• Pablo Fernández

Product safety: still a challenge for marketplaces


This article was originally published by Stéphanie Marius.


The General Directorate for Competition, Consumption and Fraud Control discovered 32% of non-compliant and dangerous products sold online, during its survey of ten marketplaces.

A significant proportion of products sold on marketplaces in France do not comply with regulations and present risks for the safety of users, according to the annual survey conducted by the Directorate General for Competition, Consumer Affairs and Fraud Control.


Since 2018, the organization has been carrying out "mystery shopping" control actions, focusing this year on 129 non-food items. The 2020 survey, just revealed, focuses on cosmetics with a lightening purpose, toys, childcare accessories, electrical accessories (travel adapters), smoke detectors and costume jewelry sold on Aliexpress, Amazon, Cdiscount, eBay, Fnac.com, Joom, Rakuten, Rueducommerce, Vova and Wish. 32% of the tested products were found to be non-compliant and dangerous and 28% non-compliant although safe.


More critically, over the past three years, 63% of the items analysed were found to be non-compliant, and 28% unsafe, a higher score than in other distribution channels. Alain Griset, Minister for Small and Medium-sized Enterprises, said in reaction to these results: "The results of the DGCCRF study reinforce the need to ensure fair treatment between the various existing forms of trade. It is therefore completely unacceptable that one can still find products on online marketplaces that do not comply with what we require in physical commerce. These situations are unacceptable and must be dealt with forcefully. This will be one of the issues of the French Presidency of the European Union."

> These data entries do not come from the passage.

Lemma spelled_spec want fname :
  zlen want < 2 ^ 32 ->
  bool_decide (fname = want) ||
  ((Z.of_nat (length fname) =? u64 (Z.of_nat (length want) + 2))
   && bool_decide (fname !! 0%nat = Some 46) && bool_decide (fname !! 1%nat = Some 47)
   && bool_decide (drop 2 fname = want)) = spelled want fname.
Proof.
  unfold spelled, zlen. intros Hw. rewrite wrap_small by zlia. apply eq_true_iff_eq.
  rewrite orb_true_iff, !andb_true_iff, !bool_decide_eq_true, Z.eqb_eq.
  destruct fname as [ | x [ | y r]]; cbn.
  - intuition congruence.
  - intuition congruence.
  - rewrite drop_0. split; [intuition congruence | ]. intros [-> | [= -> -> ->]]; [by left | right].
    repeat split. lia.
Qed.

Section RoundTrip.
Variables (m : memory) (base len : Z).
Hypothesis Ha : archive_ok base len.

(** What both readers compute from the encoding of a file at an aligned offset. *)
Lemma newc_layout off f :
  0 <= off -> off mod 4 = 0 -> off + zlen (newc f) <= len ->
  zlen (f_name f) + 1 < 2 ^ 32 -> zlen (f_data f) < 2 ^ 32 ->
  holds m (base + off) (newc f) ->
  let ns := zlen (f_name f) + 1 in
  ld_bytes m (base + off) 6 = CPIO_MAGIC /\
  read_hex m (base + u64 (off + 94)) = Some ns /\
  read_hex m (base + u64 (off + 54)) = Some (zlen (f_data f)) /\
  u64 (off + 110) = off + 110 /\ u64 (off + 110 + ns) = off + 110 + ns /\
  (len <? off + 110 + ns) = false /\
  take (Z.to_nat (ns - 1)) (ld_bytes m (base + (off + 110)) ns) = f_name f /\
  align4 (off + 110 + ns) = off + data_start f /\
  u64 (off + data_start f + zlen (f_data f)) = off + data_start f + zlen (f_data f) /\
  off + data_start f + zlen (f_data f) <= len /\
  align4 (off + data_start f + zlen (f_data f)) = off + zlen (newc f).
Proof using Ha.
  intros Ho Hal Hl Hn Hd Hh ns. destruct Ha as [Hb Hlen]. rewrite zlen_newc in Hl.
  pose proof (zlen_nonneg (f_name f)). pose proof (zlen_nonneg (f_data f)).
  destruct (newc_parts _ _ _ Hh) as (Hhd & Hnm & _).
  pose proof (Z.mod_pos_bound (- zlen (f_data f)) 4 eq_refl).
  pose proof (Z.mod_pos_bound (- (110 + (zlen (f_name f) + 1))) 4 eq_refl).
  assert (Hds : 110 + ns <= data_start f) by (unfold data_start, ns; lia).
  destruct (header_fields m base off ns (zlen (f_data f))) as (F1 & F2 & F3);
    [done | zlia | subst ns; zlia | zlia | done | ].
  split; [done | split; [done | split; [done | ]]].
  split; [apply wrap_small; zlia | split; [apply wrap_small; subst ns; zlia | ]].
  split; [lia | split].
  { replace (base + (off + 110)) with (base + off + 110) by lia.
    rewrite (holds_ld _ _ _ (f_name f ++ [0])); [ | subst ns; rewrite zlen_app; done | done].
    replace (Z.to_nat (ns - 1)) with (length (f_name f)) by (subst ns; unfold zlen; lia).
    by rewrite take_app_length. }
  split; [ | split; [apply wrap_small; zlia | split; [lia | ]]].
  - destruct (align4_spec (off + 110 + ns)) as [-> _]; [subst ns; zlia | ].
    unfold data_start, ns. clear - Hal. Z.div_mod_to_equations. lia.
  - destruct (align4_spec (off + data_start f + zlen (f_data f))) as [-> _]; [zlia | ].
    rewrite zlen_newc. destruct (newc_aligned f) as (Hal2 & _). clear - Hal Hal2.
    Z.div_mod_to_equations. lia.
Qed.
Definition layer (cfg : Config) (m : memory) (h : ModelHeader) (model_addr l : Z)
    (xbuf : list Z) (x_len : Z) (scratch : list Z) : LayerStep :=
  match layer_dims h l with
  | None => LBreak
  | Some (in_dim, out_dim) =>
    if (x_len <? in_dim) || (256 <? out_dim) || (in_dim =? 0) || (out_dim =? 0) then LBreak
    else
      let w_ptr := default 0 (layer_ptr_int8 model_addr h l) in
      let b_ptr := default 0 (bias_ptr_i32 model_addr h l) in
      if w_ptr =? 0 then LBreak
      else
        match fold_left (neuron m w_ptr b_ptr in_dim xbuf) (seqZ 0 out_dim) (Some scratch) with
        | None => LPanic
        | Some scratch' =>
            match fold_left (requant cfg scratch') (seqZ 0 out_dim) (Some xbuf) with
            | None => LPanic
            | Some xbuf' => LNext xbuf' out_dim scratch'
            end
        end
  end.

(** [for l in 0..nl]; [None] is a panic. *)
Fixpoint layers (cfg : Config) (m : memory) (h : ModelHeader) (model_addr : Z) (ls : list Z)
    (xbuf : list Z) (x_len : Z) (scratch : list Z) : option (list Z * Z * list Z) :=
  match ls with
  | [] => Some (xbuf, x_len, scratch)
  | l :: ls' =>
      match layer cfg m h model_addr l xbuf x_len scratch with
      | LBreak => Some (xbuf, x_len, scratch)
      | LNext xbuf' x_len' scratch' => layers cfg m h model_addr ls' xbuf' x_len' scratch'
      | LPanic => None
      end
  end.
(* ===== verification/Pci.v ===== *)
(** * PCI configuration space (kernel/src/pci.rs)

    Configuration mechanism 1: an address register and a data register, the scan over
    all buses, and the decoding of base address registers. *)

From S2P Require Import Prelude XhciData State Sim Fmt.
From stdpp Require Import gmap list strings.
From Stdlib Require Import ZArith Lia.

Open Scope Z_scope.

Record PciAddress : Type := mkPci { bus : Z; device : Z; function : Z }.

(** [Display]: {:02x}:{:02x}.{} *)
Definition fmt_addr (a : PciAddress) : list Z :=
  fmt_hexw 2 (bus a) ++ [58] ++ fmt_hexw 2 (device a) ++ [46] ++ fmt_dec (function a).

Record Bar : Type := mkBar {
  bar_base : Z; is_memory : bool; is_64bit : bool; prefetchable : bool
}.

Definition CONFIG_ADDRESS : Z := 0xCF8.
Definition CONFIG_DATA : Z := 0xCFC.

(** The value written to [CONFIG_ADDRESS]. *)
Definition config_address (addr : PciAddress) (offset : Z) : Z :=
  let aligned_offset := Z.land offset (bnot 8 0x03) in
  Z.lor (Z.lor (Z.lor (Z.lor (Z.shiftl 1 31) (u32 (Z.shiftl (bus addr) 16)))
                      (u32 (Z.shiftl (device addr) 11)))
               (u32 (Z.shiftl (function addr) 8)))
        aligned_offset.

Section Pci.
Context {D : Type} {HW : Hardware D} {CR : Crates D}.
Abbreviation KW := (K (World D)).

Definition read_u32 (addr : PciAddress) (offset : Z) : KW Z :=
  port_write CONFIG_ADDRESS (config_address addr offset) ;;
  port_read 32 CONFIG_DATA.

(** [(offset & 0x02) * 8] is a [u8] product, at most 24. *)
Definition read_u16 (addr : PciAddress) (offset : Z) : KW Z :=
  value ← read_u32 addr offset;
  let shift := u8 (Z.land offset 0x02 * 8) in
  mret (u16 (Z.land (Z.shiftr value shift) 0xFFFF)).

Definition read_u8 (addr : PciAddress) (offset : Z) : KW Z :=
  value ← read_u32 addr offset;
  let shift := u8 (Z.land offset 0x03 * 8) in
  mret (u8 (Z.land (Z.shiftr value shift) 0xFF)).

Definition vendor_id (addr : PciAddress) : KW Z := read_u16 addr 0x00.
Definition device_id (addr : PciAddress) : KW Z := read_u16 addr 0x02.
Definition class_code (addr : PciAddress) : KW Z := read_u8 addr 0x0B.
Definition subclass (addr : PciAddress) : KW Z := read_u8 addr 0x0A.
Definition prog_if (addr : PciAddress) : KW Z := read_u8 addr 0x09.
Definition header_type (addr : PciAddress) : KW Z := read_u8 addr 0x0E.

Definition has_function (addr : PciAddress) : KW bool :=
  v ← vendor_id addr; mret (negb (v =? 0xFFFF)).

(** [enumerate]; the callback threads the variables it captures. *)
Definition scan_function {A} (callback : PciAddress -> A -> KW A) (b d f : Z) (a : A) : KW A :=
  let addr := mkPci b d f in
  present ← has_function addr;
  if (present : bool) then callback addr a else mret a.

Definition scan_device {A} (callback : PciAddress -> A -> KW A) (b d : Z) (a : A) : KW A :=
  let addr := mkPci b d 0 in
  present ← has_function addr;
  if negb present then mret a
  else
    a ← callback addr a;
    header ← header_type addr;
    if has header 0x80 then kfold (seqZ 1 7) (scan_function callback b d) a
    else mret a.

Definition enumerate {A} (callback : PciAddress -> A -> KW A) (a : A) : KW A :=
  kfold (seqZ 0 256) (fun b a => kfold (seqZ 0 32) (scan_device callback b) a) a.

Definition find_usb_controllers {A} (callback : PciAddress -> A -> KW A) (a : A) : KW A :=
  enumerate (fun addr a =>
    class ← class_code addr;
    sub ← subclass addr;
    if (class =? 0x0C) && (sub =? 0x03) then callback addr a else mret a) a.

Definition pci_bar (addr : PciAddress) (index : Z) : KW (option Bar) :=
  if 6 <=? index then mret None
  else
    let offset := u8 (0x10 + u8 (index * 4)) in
    value ← read_u32 addr offset;
    if value =? 0 then mret None
    else if has value 0x01 then
      mret (Some (mkBar (Z.land value (bnot 32 0x3)) false false false))
    else
      let bar_type := Z.land (Z.shiftr value 1) 0x3 in
      let prefetchable := has value (Z.shiftl 1 3) in
      let base := Z.land value 0xFFFFFFF0 in
      let is_64bit := bar_type =? 0x2 in
      if is_64bit then
        high ← read_u32 addr (u8 (offset + 4));
        mret (Some (mkBar (Z.lor base (u64 (Z.shiftl high 32))) true is_64bit prefetchable))
      else mret (Some (mkBar base true is_64bit prefetchable)).

End Pci.

(** ** The address register *)

Definition address_ok (a : PciAddress) : Prop :=
  0 <= bus a < 256 /\ 0 <= device a < 32 /\ 0 <= function a < 8.

Lemma lor_disjoint n a b : 0 <= n -> a mod 2 ^ n = 0 -> 0 <= b < 2 ^ n -> Z.lor a b = a + b.
Proof.
  intros Hn Ha Hb. assert (0 < 2 ^ n) by (apply Z.pow_pos_nonneg; lia).
  rewrite (Z.div_mod a (2 ^ n)) by lia. rewrite Ha, Z.add_0_r, Z.mul_comm. by apply lor_add.
Qed.

(** The fields of the address register are where the specification of mechanism 1 puts
    them. *)
Lemma config_address_value a offset :
  address_ok a -> fits 8 offset ->
  config_address a offset =
    2 ^ 31 + bus a * 2 ^ 16 + device a * 2 ^ 11 + function a * 2 ^ 8 + (offset - offset mod 4).
Proof.
  intros (Hb & Hd & Hf) Ho. unfold config_address.
  change (bnot 8 0x03) with (bnot 8 (2 ^ 2 - 1)). rewrite land_not_low by zlia.
  change (2 ^ 2) with 4. rewrite !Z.shiftl_mul_pow2 by lia.
  rewrite !wrap_small by zlia. rewrite Z.mul_1_l.
  pose proof (Z.mod_pos_bound offset 4 eq_refl).
  pose proof (Z.mod_le offset 4 ltac:(destruct Ho; lia) eq_refl).
  rewrite (lor_disjoint 31 (2 ^ 31)); [ | lia | done | zlia].
  rewrite (lor_disjoint 16 (2 ^ 31 + bus a * 2 ^ 16)); [ | lia | | zlia].
  2:{ pow2. Z.div_mod_to_equations. lia. }
  rewrite (lor_disjoint 11 (2 ^ 31 + bus a * 2 ^ 16 + device a * 2 ^ 11)); [ | lia | | zlia].
  2:{ pow2. Z.div_mod_to_equations. lia. }
  rewrite (lor_disjoint 8); [lia | lia | | zlia].
  pow2. Z.div_mod_to_equations. lia.
Qed.
(* ===== verification/XhciRegs.v ===== *)
(** * Registers of the xHCI controller (kernel/src/xhci.rs)

    The capability, operational, runtime, doorbell and port registers, each a memory
    mapped word at an offset of its block. *)

From S2P Require Import Prelude XhciData State Sim.
From stdpp Require Import gmap list.
From Stdlib Require Import ZArith Lia.

Open Scope Z_scope.

(** The flag sets [UsbCmd] and [UsbSts]. *)
Definition RUN_STOP : Z := Z.shiftl 1 0.
Definition HOST_CONTROLLER_RESET : Z := Z.shiftl 1 1.
Definition INTERRUPTER_ENABLE : Z := Z.shiftl 1 2.
Definition HOST_SYSTEM_ERROR_ENABLE : Z := Z.shiftl 1 3.
Definition LIGHT_HOST_CONTROLLER_RESET : Z := Z.shiftl 1 7.
Definition UsbCmd_all : Z :=
  Z.lor RUN_STOP (Z.lor HOST_CONTROLLER_RESET (Z.lor INTERRUPTER_ENABLE
    (Z.lor HOST_SYSTEM_ERROR_ENABLE LIGHT_HOST_CONTROLLER_RESET))).

Definition HOST_CONTROLLER_HALTED : Z := Z.shiftl 1 0.
Definition HOST_SYSTEM_ERROR : Z := Z.shiftl 1 2.
Definition EVENT_INTERRUPT : Z := Z.shiftl 1 3.
Definition PORT_CHANGE_DETECT : Z := Z.shiftl 1 4.
Definition UsbSts_all : Z :=
  Z.lor HOST_CONTROLLER_HALTED (Z.lor HOST_SYSTEM_ERROR
    (Z.lor EVENT_INTERRUPT PORT_CHANGE_DETECT)).

(** [Xhci]: the capabilities and a non-null base. *)
Record Xhci : Type := mkXhci { cap : XhciInfo; xbase : Z }.

Definition Xhci_new (info : XhciInfo) : option Xhci :=
  if xi_base info =? 0 then None else Some (mkXhci info (xi_base info)).

(** The base addresses of the register blocks. *)
Definition operational (x : Xhci) : Z := xbase x + xi_cap_length (cap x).
Definition runtime (x : Xhci) : Z := xbase x + xi_rtsoff (cap x).
Definition doorbells (x : Xhci) : Z := xbase x + xi_dboff (cap x).
Definition port_regs (op index : Z) : Z := op + u64 (0x400 + u64 (index * 0x10)).
Definition interrupter_register_set (rt index : Z) : Z := rt + u64 (0x20 + u64 (index * 32)).

Section Regs.
Context {D : Type} {HW : Hardware D} {CR : Crates D}.
Abbreviation KW := (K (World D)).

(** Volatile accesses to 32-bit registers; the device may act on memory meanwhile. *)
Definition read_volatile (a : Z) : KW Z := fun w =>
  let '(v, d, m) := hw_mmio_read a (w_dev w) (w_mem w) in
  Ret (u32 v) (set_mem m (set_dev d w)).

Definition write_volatile (a v : Z) : KW unit := fun w =>
  let '(d, m) := hw_mmio_write a v (w_dev w) (w_mem w) in
  Ret tt (emit (EvMmio a v) (set_mem m (set_dev d w))).

(** A 64-bit register written as two words, low word first. *)
Definition write_pair (a value : Z) : KW unit :=
  write_volatile a (u32 value) ;; write_volatile (a + 4) (u32 (Z.shiftr value 32)).

Definition read_pair (a mask : Z) : KW Z :=
  low ← read_volatile a;
  high ← read_volatile (a + 4);
  mret (Z.lor (u64 (Z.shiftl high 32)) (Z.land low (bnot 64 mask))).

(** *** [OperationalRegs] *)
Definition usbcmd (op : Z) : KW Z :=
  v ← read_volatile op; mret (flags_from_bits_truncate UsbCmd_all v).
Definition set_usbcmd (op value : Z) : KW unit := write_volatile op value.
Definition usbsts (op : Z) : KW Z :=
  v ← read_volatile (op + 0x04); mret (flags_from_bits_truncate UsbSts_all v).
Definition clear_usbsts (op value : Z) : KW unit := write_volatile (op + 0x04) value.
Definition crcr (op : Z) : KW Z := read_pair (op + 0x18) 0xF.
Definition set_crcr (op value : Z) : KW unit := write_pair (op + 0x18) value.
Definition dcbaap (op : Z) : KW Z := read_pair (op + 0x30) 0x3F.
Definition set_dcbaap (op value : Z) : KW unit := write_pair (op + 0x30) value.
Definition config (op : Z) : KW Z := read_volatile (op + 0x38).
Definition set_config (op value : Z) : KW unit := write_volatile (op + 0x38) value.

(** *** [InterrupterRegs] *)
Definition iman (ir : Z) : KW Z := read_volatile ir.
Definition set_iman (ir value : Z) : KW unit := write_volatile ir value.
Definition imod (ir : Z) : KW Z := read_volatile (ir + 0x04).
Definition set_imod (ir value : Z) : KW unit := write_volatile (ir + 0x04) value.
Definition erstsz (ir : Z) : KW Z := v ← read_volatile (ir + 0x08); mret (u16 v).
Definition set_erstsz (ir value : Z) : KW unit :=
  current ← read_volatile (ir + 0x08);
  write_volatile (ir + 0x08) (Z.lor (Z.land current (bnot 32 0xFFFF)) value).
Definition erstba (ir : Z) : KW Z := read_pair (ir + 0x10) 0x3.
Definition set_erstba (ir value : Z) : KW unit := write_pair (ir + 0x10) value.
Definition erdp (ir : Z) : KW Z := read_pair (ir + 0x18) 0.
Definition set_erdp (ir value : Z) : KW unit := write_pair (ir + 0x18) value.

(** *** [DoorbellRegs] and [PortRegs] *)
Definition ring (db index target : Z) : KW unit := write_volatile (db + u64 (index * 4)) target.
Definition portsc (port : Z) : KW Z := read_volatile port.
Definition write_portsc (port value : Z) : KW unit := write_volatile port value.

(** [inspect] and its helper [read]. *)
Definition read_cap (ptr index : Z) : KW Z := read_volatile (ptr + 4 * index).

Definition inspect (base : Z) : KW (option XhciInfo) :=
  if base =? 0 then mret None
  else
    c ← read_cap base 0;
    let cap_length := u8 (Z.land c 0xFF) in
    let hci_version := u16 (Z.land (Z.shiftr c 16) 0xFFFF) in
    hcsparams1 ← read_cap base 1;
    hcsparams2 ← read_cap base 2;
    hcsparams3 ← read_cap base 3;
    hccparams1 ← read_cap base 4;
    dboff ← read_cap base 5;
    rtsoff ← read_cap base 6;
    mret (Some (mkXhciInfo base cap_length hci_version hcsparams1 hcsparams2 hcsparams3
                           hccparams1 dboff rtsoff)).

(** [wait_for]: a million looks at a predicate. *)
Definition wait_for (predicate : KW bool) : KW bool :=
  r ← ktry 1000000 (b ← predicate; mret (if (b : bool) then Some tt else None));
  mret (match r with Some _ => true | None => false end).

End Regs.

Traceability and product composition are a problem

The tests were carried out by the Joint Laboratory Service (JLS). Prohibited substances were found in cosmetic creams, small detachable parts that could be swallowed by young children in toys and childcare articles, as well as the presence of polycyclic aromatic hydrocarbons, fire sensitivity or ineffectiveness in smoke detectors and the presence of cadmium, nickel and lead in jewellery. In terms of traceability, 20% of the products were identified as coming from Asia, while it was impossible to determine the origin of 40% of the items.


However, six of the ten marketplaces studied (including AliExpress, Rakuten, Amazon and eBay) have voluntarily committed to the European Commission to respect 12 principles to improve the safety of items sold through them and facilitate product recalls. Among their commitments is the training of third-party sellers so that they can comply with European regulations on product safety. The responsiveness of the marketplaces contacted by the DGCCRF was judged "globally satisfactory" by the organization, with the exception of one player who did not respond to requests and a second who required a reminder for two ads. To check the safety of their products, sellers can refer to the list of recalls of dangerous items published by the DGCCRF and to the European Safety Gate database.


Following these results, the DGCCRF indicates that "if necessary, strong measures will be taken against operators who are not diligent in protecting consumers in this area". Consumers are involved in the monitoring of items sold online via the SignalConso platform. Cédric O, Secretary of State for Digital Transition and Electronic Communications, concluded: "Marketplaces are an opportunity for many small businesses to sell their products online. Unfortunately, some marketplaces are overrun with products that do not meet European standards and the controls carried out by the DGCCRF are therefore essential to protect consumers. Faced with sometimes uncooperative platforms, we will not hesitate to use the full range of sanctions available, including those recently created by the DDADUE law."